Necesitamos una vocación de sospecha, capaz de interrogar hasta dónde llega la cadena de complicidades, no para reclamar castigos por el femicidio de Micaela sino para entender cómo funciona el pacto patriarcal, dice María Pia López. Quién auxilió a Wagner, quién mintió, quién escondió, quién dijo que ya estaba todo bien con el sujeto y otras cosas que tienen implícita la idea de que al final una violación no es para tanto. Porque el patriarcado es una lógica de interpretaciones, una grilla para conceptualizar y sacar provecho a la muerte.


Hay un asesino, muchos responsables y un vasto abanico de oportunistas, bichos carroñeros que se arrojan sobre el cuerpo ahí dispuesto, para sacar su magra o promisoria porción. La empresa de disciplinamiento machista los articula. Genera consensos, agudiza inventivas. Busca coartadas, ayuda a la fuga del asesino, oculta datos, desconoce informes y pericias, ante la duda exculpa, ante la duda nos culpa. Inquiere por las libertades de las chicas, las cuestiona, nos llama al silencio y a las paredes seguras del hogar. Nos recuerda que la calle es un peligro y nosotras las débiles. Hay un asesino, pero su mano escribe la sentencia de la kafkiana máquina del patriarcado. Allí se traman las voluntades, los guiños, las palmaditas en la espalda, el chiste contra las minas. El patriarcado es también una lógica de interpretaciones, una grilla que permite conceptualizar y entender. También, sacar provecho de la muerte.

La cuenta de mujeres asesinadas crece. El gobierno hace pantomimas para simular su verdadero no hacer. La cuenta aumenta y están las que reciben el castigo en el interior de sus casas, muertas en manos de parejas o ex parejas, de padres o padrastros, y las muchachas atacadas en las calles, a la salida de los boliches, en falsas citas, en trabajos inexistentes, en el enredo de las redes que permiten simular identidades, en las noches y en los días. La serie crece y mientras crece, escuchamos un coro gritar ¡ustedes siempre con lo mismo, los varones también sufrimos violencia!, o murmurar “no tendrían que andar solas por la calle a esa hora”, o despacharse sin tapujos o taparse un poco la boca para tirar sospechas. Cada víctima es reinterpretada para aumentar la condena a las libertades de todas. Para decir que está mal matar pero que por algo habrá sido y que más que ser hay que parecer, entonces para no caer hay que esquivar toda situación de autonomía: ni decirle que no al esposo o amante que reclama continuidad o servicio, ni andar por ahí viviendo la propia vida, habitando el propio deseo. La interpretación de los asesinatos dominante en el discurso público -el que surge de los medios de comunicación pero también de los expedientes judiciales y de la discusión política- tiene un sesgo machista.

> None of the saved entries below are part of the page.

(* ===== verification/RuntimeInvariant.v ===== *)
(** * The agent runtime: its invariant

    What holds of every agent whatever messages are exchanged, in whatever order agents pull and
    workers run jobs, and whichever operations throw: objects keep their identity, inboxes stay
    within their limit, and a lead's counters, results and execution trace agree. *)

From S2P Require Import Prelude Effects Text Regex AgentMessages CoreMetrics AgentCore Commands.
From S2P Require Import FailureInjector Runtime RuntimeFacts.

(** A lead's bookkeeping: a result or a failure message for every event received, and a trace
    that ends with the current state. *)
Record coord_ok {St} (name : St -> string) (k : CoordinationState St) : Prop := {
  co_received : received_results_ k = length (results_ k) + length (failure_messages_ k);
  co_failed : failed_results_ k = length (failure_messages_ k);
  co_trace : last (execution_trace_ k) = Some (name (current_state_ k));
}.

Lemma coord_ok_new {St} (name : St -> string) s n :
  n = name s -> coord_ok name (coord_transitionTo s n (new_coordination s)).
Proof. by intros ->. Qed.

Lemma coord_ok_transition {St} (name : St -> string) s k :
  coord_ok name k -> coord_ok name (coord_transitionTo s (name s) k).
Proof. intros [H1 H2 H3]. split; simpl; [done|done|]. by rewrite last_snoc. Qed.

Lemma coord_ok_result {St} (name : St -> string) p k : coord_ok name k -> coord_ok name (recordResult p k).1.
Proof. intros [H1 H2 H3]. split; simpl; [rewrite H1, length_app; simpl; lia|done|done]. Qed.

Lemma coord_ok_failure {St} (name : St -> string) e k : coord_ok name k -> coord_ok name (recordFailure e k).1.
Proof. intros [H1 H2 H3]. split; simpl; rewrite ?length_app; simpl; [lia|lia|done]. Qed.

Lemma coord_ok_init {St} (name : St -> string) n k : coord_ok name k -> coord_ok name (initializeCoordination n k).
Proof. intros [H1 H2 H3]. by split. Qed.
Lemma coord_ok_goal {St} (name : St -> string) g q k : coord_ok name k -> coord_ok name (setGoal g q k).
Proof. intros [H1 H2 H3]. by split. Qed.
Lemma coord_ok_track {St} (name : St -> string) i s k :
  coord_ok name k -> coord_ok name (trackPendingSubordinate i s k).
Proof. intros [H1 H2 H3]. by split. Qed.

#[export] Hint Resolve coord_ok_transition coord_ok_result coord_ok_failure coord_ok_init coord_ok_goal
  coord_ok_track : agamemnon.

Definition kind_ok (k : AgentKind) : Prop :=
  match k with
  | KModule c _ => coord_ok module_stateToString c
  | KComponent c _ => coord_ok component_stateToString c
  | KChief | KTask _ => True
  end.

Section invariant.
Context `{CQ : !ConcurrentQueue KeystoneMessage, HO : !HashOrder}.
Context {CL : ConcurrentQueueLaws KeystoneMessage} {QL : QuiescentQueueLaws KeystoneMessage} {OS : Type}.
Context (command_order : list string) (popen : string -> OS -> OS * option (string * Z)).
Abbreviation Rt := (@Runtime CQ OS).

Record agent_ok (id : string) (a : Agent) : Prop := {
  ao_id : agent_id_ (a_core a) = id;
  ao_pending : length (pending (a_core a)) <= AGENT_MAX_QUEUE_SIZE;
  ao_kind : kind_ok (a_kind a);
}.

Definition runtime_ok (r : Rt) : Prop := forall id a, rt_agents r !! id = Some a -> agent_ok id a.
Abbreviation Ok := (keeping runtime_ok).

(** Operations that leave the agents alone. *)
Lemma ok_rt_same {A} (m : M Rt A) : (forall r, rt_agents (m r).1 = rt_agents r) -> moves Ok m.
Proof. intros H r Hr id a. rewrite H. apply Hr. Qed.

Lemma ok_upd self f : (forall a, agent_ok self a -> agent_ok self (f a)) -> moves Ok (upd_agent self f).
Proof.
  intros Hf r Hr id a. simpl. destruct (decide (id = self)) as [->|Hne].
  - rewrite lookup_alter_eq. destruct (rt_agents r !! self) as [a0|] eqn:E; intros [= <-].
    apply Hf. by apply Hr.
  - rewrite lookup_alter_ne by done. apply Hr.
Qed.

(** What [this] returns is one of the agents. *)
Lemma ok_this {A} self (f : Agent -> M Rt A) :
  (forall a, agent_ok self a -> moves Ok (f a)) -> moves Ok (this self ≫= f).
Proof.
  intros Hf r Hr. rewrite run_bind. unfold this. destruct (rt_agents r !! self) as [a|] eqn:E; [|done].
  apply Hf; [by apply Hr|done].
Qed.

Lemma ok_core self f : (forall c, agent_id_ (f c) = agent_id_ c) ->
  (forall c, length (pending c) <= AGENT_MAX_QUEUE_SIZE -> length (pending (f c)) <= AGENT_MAX_QUEUE_SIZE) ->
  moves Ok (upd_core self f).
Proof. intros H1 H2. apply ok_upd. intros a [Hi Hp Hk]. split; simpl; [by rewrite H1|by apply H2|done]. Qed.

Lemma ok_set_core self c : agent_id_ c = self -> length (pending c) <= AGENT_MAX_QUEUE_SIZE ->
  moves Ok (upd_core self (fun _ => c)).
Proof. intros H1 H2. apply ok_upd. by intros a [_ _ Hk]. Qed.

Lemma ok_kind self f : (forall k, kind_ok k -> kind_ok (f k)) -> moves Ok (upd_kind self f).
Proof. intros Hf. apply ok_upd. intros a [Hi Hp Hk]. split; simpl; [done|done|by apply Hf]. Qed.

Lemma ok_steady : moves Ok steady_now.
Proof. by apply ok_rt_same. Qed.
Lemma ok_system : moves Ok (system_now : M Rt Z).
Proof. by apply ok_rt_same. Qed.
Lemma ok_uniform lo hi : moves Ok (uniform lo hi : M Rt Z).
Proof. by apply ok_rt_same. Qed.
Lemma ok_metrics f : moves Ok (upd_metrics f).
Proof. by apply ok_rt_same. Qed.
Lemma ok_jobs f : moves Ok (modify (fun r : Rt => set_jobs (f r) r)).
Proof. by apply ok_rt_same. Qed.
Lemma ok_router f : moves Ok (modify (fun r : Rt => set_router (f r) r)).
Proof. by apply ok_rt_same. Qed.
Lemma ok_rt_exec m : moves Ok (exec m : M Rt string).
Proof. apply ok_rt_same. intros r. unfold exec, zoom. by destruct (m (rt_os r)). Qed.
#[local] Hint Resolve ok_steady ok_system ok_uniform ok_metrics ok_jobs ok_router ok_rt_exec : agamemnon.

Lemma ok_uuid n i : moves Ok (msg_uuid_loop n i : M Rt string).
Proof. revert i; induction n as [|n IH]; intros i; cbn [msg_uuid_loop]; moves. Qed.
Lemma ok_msg_uuid : moves Ok (msg_generate_uuid : M Rt string).
Proof. apply ok_uuid. Qed.
#[local] Hint Resolve ok_uuid ok_msg_uuid : agamemnon.
Lemma ok_msg_create s q c d : moves Ok (msg_create s q c d : M Rt _).
Proof. unfold msg_create. moves. Qed.
Lemma ok_create_action s q a ss d c : moves Ok (msg_create_action s q a ss d c : M Rt _).
Proof. unfold msg_create_action. moves. Qed.
Lemma ok_success m s d : moves Ok (createSuccess m s d : M Rt _).
Proof. unfold createSuccess, response_of. moves. Qed.
Lemma ok_error m s d : moves Ok (createError m s d : M Rt _).
Proof. unfold createError, response_of. moves. Qed.
Lemma ok_deadline m : moves Ok (hasDeadlinePassed m : M Rt _).
Proof. unfold hasDeadlinePassed. moves. Qed.
Lemma ok_until m : moves Ok (getTimeUntilDeadline m : M Rt _).
Proof. unfold getTimeUntilDeadline. moves. Qed.
#[local] Hint Resolve ok_msg_create ok_create_action ok_success ok_error ok_deadline ok_until : agamemnon.

Lemma ok_receive self m : moves Ok (receiveMessage self m).
Proof.
  unfold receiveMessage. apply ok_this. intros a _. destruct (scheduler_ (a_core a)); [by apply ok_rt_same|].
  apply ok_core; [intros c; apply core_receive_keeps|].
  intros c Hc. rewrite pending_receive. case_bool_decide; simpl; lia.
Qed.
#[local] Hint Resolve ok_receive : agamemnon.

Lemma ok_route m : moves Ok (routeMessage m : M Rt bool).
Proof. unfold routeMessage. moves. Qed.
#[local] Hint Resolve ok_route : agamemnon.

Lemma ok_send self m : moves Ok (sendMessage self m).
Proof. unfold sendMessage. apply ok_this. intros a _. moves. Qed.
#[local] Hint Resolve ok_send : agamemnon.

Lemma ok_get self : moves Ok (getMessage self).
Proof.
  unfold getMessage. apply ok_this. intros a [Hi Hp Hk]. apply moves_bind; [typeclasses eauto|moves|].
  intros t. pose proof (pending_get t (a_core a)) as Hg. pose proof (core_get_keeps t (a_core a)) as (_ & _ & Hid & _).
  destruct (core_getMessage t (a_core a)) as [c m]. cbn [fst] in Hid.
  assert (length (pending c) <= AGENT_MAX_QUEUE_SIZE).
  { destruct m; [apply Permutation_length in Hg; simpl in Hg; lia|by destruct Hg as [-> _]]. }
  apply moves_bind; [typeclasses eauto|apply ok_set_core; [congruence|done]|]. moves.
Qed.
#[local] Hint Resolve ok_get : agamemnon.

Lemma ok_cancel self m : moves Ok (handleCancellation self m).
Proof.
  unfold handleCancellation. apply ok_this. intros a _. destruct (task_id m); [|moves].
  apply moves_bind; [typeclasses eauto| |moves]. by apply ok_core.
Qed.
Lemma ok_reply self m t : moves Ok (reply_to self m t).
Proof. unfold reply_to. moves. Qed.
#[local] Hint Resolve ok_cancel ok_reply : agamemnon.

(** ** Leads *)

(** What the invariant needs of a lead's hooks. *)
Class LeadOk (St : Type) `{L : !LeadAgent St} := {
  lo_upd f k : (forall c, coord_ok stateToString c -> coord_ok stateToString (f c)) ->
               kind_ok k -> kind_ok (upd_coord f k);
  lo_get k c : coord_of k = Some c -> kind_ok k -> coord_ok stateToString c;
  lo_delegate self l : moves Ok (delegateSubtasks self l);
  lo_result self m : moves Ok (processSubordinateResult self m);
}.

Section lead.
Context {St : Type} `{L : !LeadAgent St, LO : !LeadOk St}.

Lemma ok_coordination {A} self (f : CoordinationState St -> M Rt A) :
  (forall k, coord_ok stateToString k -> moves Ok (f k)) -> moves Ok (coordination_ self ≫= f).
Proof.
  intros Hf r Hr. rewrite run_bind. unfold coordination_. rewrite run_bind. unfold this.
  destruct (rt_agents r !! self) as [a|] eqn:E; [|done].
  destruct (coord_of (a_kind a)) as [k|] eqn:Ek; [|done]. rewrite run_ret.
  apply Hf; [|done]. eapply lo_get; [done|]. apply (Hr _ _ E).
Qed.

Lemma ok_transition self s : moves Ok (transitionTo (St := St) self s).
Proof. apply ok_kind. intros k. apply lo_upd. eauto with agamemnon. Qed.

Lemma ok_upd_coord self f : (forall c, coord_ok stateToString c -> coord_ok stateToString (f c)) ->
  moves Ok (upd_kind self (upd_coord (St := St) f)).
Proof. intros Hf. apply ok_kind. intros k. by apply lo_upd. Qed.

Lemma ok_lead_failure self m : moves Ok (processSubordinateFailure (St := St) self m).
Proof.
  unfold processSubordinateFailure. cbv zeta. apply ok_coordination. intros k Hk.
  pose proof (coord_ok_failure stateToString (default "subordinate task failed" (payload m)) k Hk) as Hk'.
  destruct (recordFailure _ k) as [k1 done]. cbn [fst] in Hk'.
  apply moves_bind; [typeclasses eauto|by apply ok_upd_coord|]. intros _.
  apply moves_when; [typeclasses eauto|]. apply moves_bind; [typeclasses eauto|apply ok_transition|]. intros _.
  apply ok_coordination. intros k2 _. moves.
Qed.

Lemma ok_lead self m : moves Ok (lead_processMessage (St := St) self m).
Proof.
  assert (Ht : forall s, moves Ok (transitionTo (St := St) self s)) by apply ok_transition.
  assert (Hf := ok_lead_failure self m). assert (Hd := lo_delegate (St := St) self).
  assert (Hr := lo_result (St := St) self m).
  assert (Hg : forall g q, moves Ok (upd_kind self (upd_coord (St := St) (setGoal g q))))
    by (intros; apply ok_upd_coord; eauto with agamemnon).
  assert (Hi : forall n, moves Ok (upd_kind self (upd_coord (St := St) (initializeCoordination n))))
    by (intros; apply ok_upd_coord; eauto with agamemnon).
  unfold lead_processMessage. repeat (moves_step || apply Ht || exact Hf || apply Hd || exact Hr || apply Hg || apply Hi).
Qed.
End lead.

(** What the two leads' loops and result hooks share: sending a subtask, and recording a result. *)
Lemma ok_track self (f : string -> AgentKind -> AgentKind) w t (k : M Rt unit) :
  (forall i x, kind_ok x -> kind_ok (f i x)) -> moves Ok k ->
  moves Ok (m ← msg_create self w t None; upd_kind self (f (msg_id m)) ;; sendMessage self m ;; k).
Proof.
  intros Hf Hk. apply moves_bind; [typeclasses eauto|moves|]. intros m.
  apply moves_bind; [typeclasses eauto|by apply ok_kind, Hf|]. moves.
Qed.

En este país, un tópico fundamental fue el de la cautiva. De la literatura y la pintura, pero en especial de la construcción de un discurso de legitimación de la ofensiva contra los indios y la apropiación de las tierras que estaban en sus manos. El lamento por el destino de la mujer secuestrada entre los salvajes, sometida a sus deseos sexuales y a la servidumbre, no sólo obviaba el hecho colonial inicial -la conquista llevada adelante por viajeros varones que veían en las mujeres indias piezas de caza- sino que defendía más el derecho de los hombres blancos a la propiedad -de mujeres, animales y cosas- que la libertad de las cautivas de hacer lo que quisieran. Motivo del héroe y también artilugio para el pacto: ahí, nuestro entrañable Martín Fierro, que encuentra en la defensa de la dama violentada el motivo para retornar al orden que había abandonado por injusto. Entonces, cercar las tierras, aniquilar al indio, incorporarse al mercado mundial, todo en nombre de la cautiva liberada.

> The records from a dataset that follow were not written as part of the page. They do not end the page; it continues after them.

(* ===== verification/RuntimeTheorems.v ===== *)
(** * The agent runtime: theorems *)

From S2P Require Import Prelude Effects Text Regex AgentMessages CoreMetrics AgentCore Commands.
From S2P Require Import CommandTheorems FailureInjector Runtime RuntimeFacts TeamFacts LeadFacts RuntimeInvariant.

Section theorems.
Context `{CQ : !ConcurrentQueue KeystoneMessage, HO : !HashOrder}.
Context {CL : ConcurrentQueueLaws KeystoneMessage} {QL : QuiescentQueueLaws KeystoneMessage} {OS : Type}.
Context (command_order : list string) (popen : string -> OS -> OS * option (string * Z)).
Abbreviation Rt := (@Runtime CQ OS).

(** C13: The runtime's agents stay well-formed: from freshly constructed agents, whatever sequence
    of calls is made on them (pulls, scheduler jobs, direct processing, sends, registrations,
    scheduler and bus changes, failures and recoveries, syntheses), whichever of them throw and
    whatever the shell does, every agent keeps its identity, its three inboxes together hold at most
    10,000 messages, and every lead's counters agree with what it recorded: one result or one failure
    message for each event received, and an execution trace that ends in its current state. *)
Theorem runtime_wf (cs : list rt_call) (r : Rt) :
  constructed r -> runtime_ok (rt_calls command_order popen cs r).
Proof. intros Hc. by apply ok_calls, constructed_ok. Qed.

(** C12: A module lead's goal always finishes, with the sum of its numbers.  A team that is idle and
    healthy (on the bus, pulling, no failed worker) and a shell that echoes numbers: the goal message
    is accepted; after it some order of the members that have messages leaves none, and in whatever
    order they process them the team makes at most two steps per number of the goal; once no message
    is left, the lead is SYNTHESIZING and reports the sum of the numbers of the
    goal's text, when they are at most 10,000 and their sum fits an int. *)
Theorem module_goal_sum (lead : string) (ws : list string) (msg : KeystoneMessage) (r : Rt) :
  NoDup ws -> lead ∉ ws -> ws <> [] -> ready lead ws r -> echoes popen ->
  action_type msg <> CANCEL_TASK -> action_type msg <> TASK_FAILED -> command msg <> "response" ->
  let nums := runs isdigit (command msg) in
  nums <> [] -> length nums <= AGENT_MAX_QUEUE_SIZE -> (total_of nums <= 2 ^ 31 - 1)%Z ->
  exists r1 resp, processMessage command_order popen lead msg r = (r1, inr resp) /\
    (exists n r2, busy_run command_order popen lead ws n r1 r2 /\ quiet lead ws r2) /\
    forall n r2, busy_run command_order popen lead ws n r1 r2 ->
      n <= 2 * length nums /\
      (quiet lead ws r2 ->
       (exists k, lead_ok lead ws (rt_router r2) (rt_agents r2) k /\ current_state_ k = M_SYNTHESIZING) /\
       (synthesizeResults lead r2).2 = inr ("Module result: Sum = " +:+ to_string (total_of nums))).
Proof.
  intros Hnd Hlead Hws Hready He Hnc Hnf Hnr nums Hne Hlen Htot.
  destruct (team_goal command_order popen lead ws Hnd Hlead r msg nums) as (g & resp & (r1 & Hr1 & E1 & E2 & _) & HT);
    try done.
  exists r1, resp. split; [exact Hr1|]. rewrite <- E1, <- E2 in HT.
  assert (Hlr : length (reverse nums) = length nums) by apply length_reverse.
  split; [eapply (team_finishes command_order popen lead ws Hnd Hlead _ _ (reverse nums)); rewrite ?Hlr; eauto|].
  intros n r2 Hrun.
  destruct (team_busy_run command_order popen lead ws Hnd Hlead n r1 r2 (length nums) (reverse nums)) as [HT2 Hn];
    try done; [by rewrite Hlr|].
  pose proof (team_weight_bound _ _ _ _ _ _ HT) as Hb. rewrite Hlr in Hb. split; [lia|]. intros Hq.
  rewrite <- Hlr in HT2. pose proof (total_of_perm _ _ (reverse_Permutation nums)) as Hperm.
  destruct (team_quiet_done popen lead ws Hnd Hlead r2 (reverse nums) HT2 Hq) as (k & Hl & Hs & Hsum).
  - rewrite reverse_Permutation. apply List.Forall_forall. intros ds Hin. by apply runs_forall in Hin.
  - by rewrite Hperm.
  - rewrite Hperm in Hsum. eauto.
Qed.

(** A task agent answers every message exactly once.  Whatever the message, the agent's state
    and the shell, processing a message from a sender on the bus returns, and puts one message in
    the sender's inbox: a "response" with the id of the message answered.  It carries the reason when
    the agent is failed, the acknowledgement of a cancellation, the output of the command (recorded
    in the command log), or, when the command was refused or failed, the sanitized error, and only
    then as TASK_FAILED.  No other agent, queue or job changes. *)
Lemma task_agent_answers (w : string) (msg : KeystoneMessage) (r : Rt) (a b : Agent) (t : TaskState) :
  w <> sender_id msg ->
  rt_agents r !! w = Some a -> a_kind a = KTask t -> on_bus (rt_router r) w a ->
  rt_agents r !! sender_id msg = Some b -> on_bus (rt_router r) (sender_id msg) b ->
  let res := (executeBash command_order popen (command msg) (rt_os r)).2 in
  exists tm resp, does (processMessage command_order popen w msg) r
    (<[sender_id msg := with_core (core_receiveMessage (answer (task_answer t msg res).1 (msg_id msg) w
         (sender_id msg) (task_answer t msg res).2 tm)) b]>
       (<[w := task_after t msg res a]> (rt_agents r))) resp.
Proof.
  intros Hne Ha Hk Hba Hb Hbb res.
  destruct (does_task command_order popen w msg r a t b Hne Ha Hk Hba Hb Hbb) as (tm & resp & r1 & Hr1 & L1).
  exists tm, resp, r1. split; [|exact L1].
  unfold processMessage. rewrite run_bind. unfold this. rewrite Ha, Hk. exact Hr1.
Qed.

La misma operación se arroja sobre las víctimas de femicidio. El caso de Micaela es emblemático. Desata el entusiasmo punitivista, el reclamo de penas perpetuas, condenas de muerte, castraciones rápidas. Que se desate como indignación social, es una cosa. Pero es distinto cuando atraviesa los discursos políticos, que deben exigirse a sí mismos una responsabilidad mayor y que, sin embargo, manotean rápidamente los restos para abonar embates contra los modos democráticos de pensar la seguridad y la punición -condenados con la expresión de garantismo, que ya en sí misma es un linchamiento -, para reclamar más libertades para las fuerzas de seguridad y justificar los modos cada vez más represivos de tratar la cuestión social. Como la cautiva de antaño, las víctimas son puestas en primer plano para ser usadas, para ser deglutidas en un esquema de poder que se pregunta menos por la prevención y el cuidado de la vida que por las garantías dadas a un mercado que se despliega amontonando cuerpos desechados.

Los padres de Micaela lo percibieron e intentaron contraponer otra interpretación surgida del amor dolido, del respeto a las creencias y a las prácticas militantes de su hija. Dijeron no al linchamiento, que actúe la justicia y que pensemos en una sociedad justa. A sabiendas de que el castigo sobre el asesino no basta para fundar una trama comunitaria que evite que las pibas sean asesinadas. El castigo es necesario pero a la vez no previene. Se demostró hasta el hartazgo que más penas no disuaden, que hay femicidas que matan y se suicidan y otros que vuelven a asesinar estando presos. Que combatir el horror requiere una modificación mucho más profunda de los lazos sociales; que implica repensar, también, qué es la vida de los varones, qué patrones normativos se les proponen, qué pasa con la salud mental, y qué hacer con un sistema carcelario que funciona menos para permitir una bifurcación en las vidas castigadas que para tomar esos cuerpos como objeto de un ejercicio de crueldad.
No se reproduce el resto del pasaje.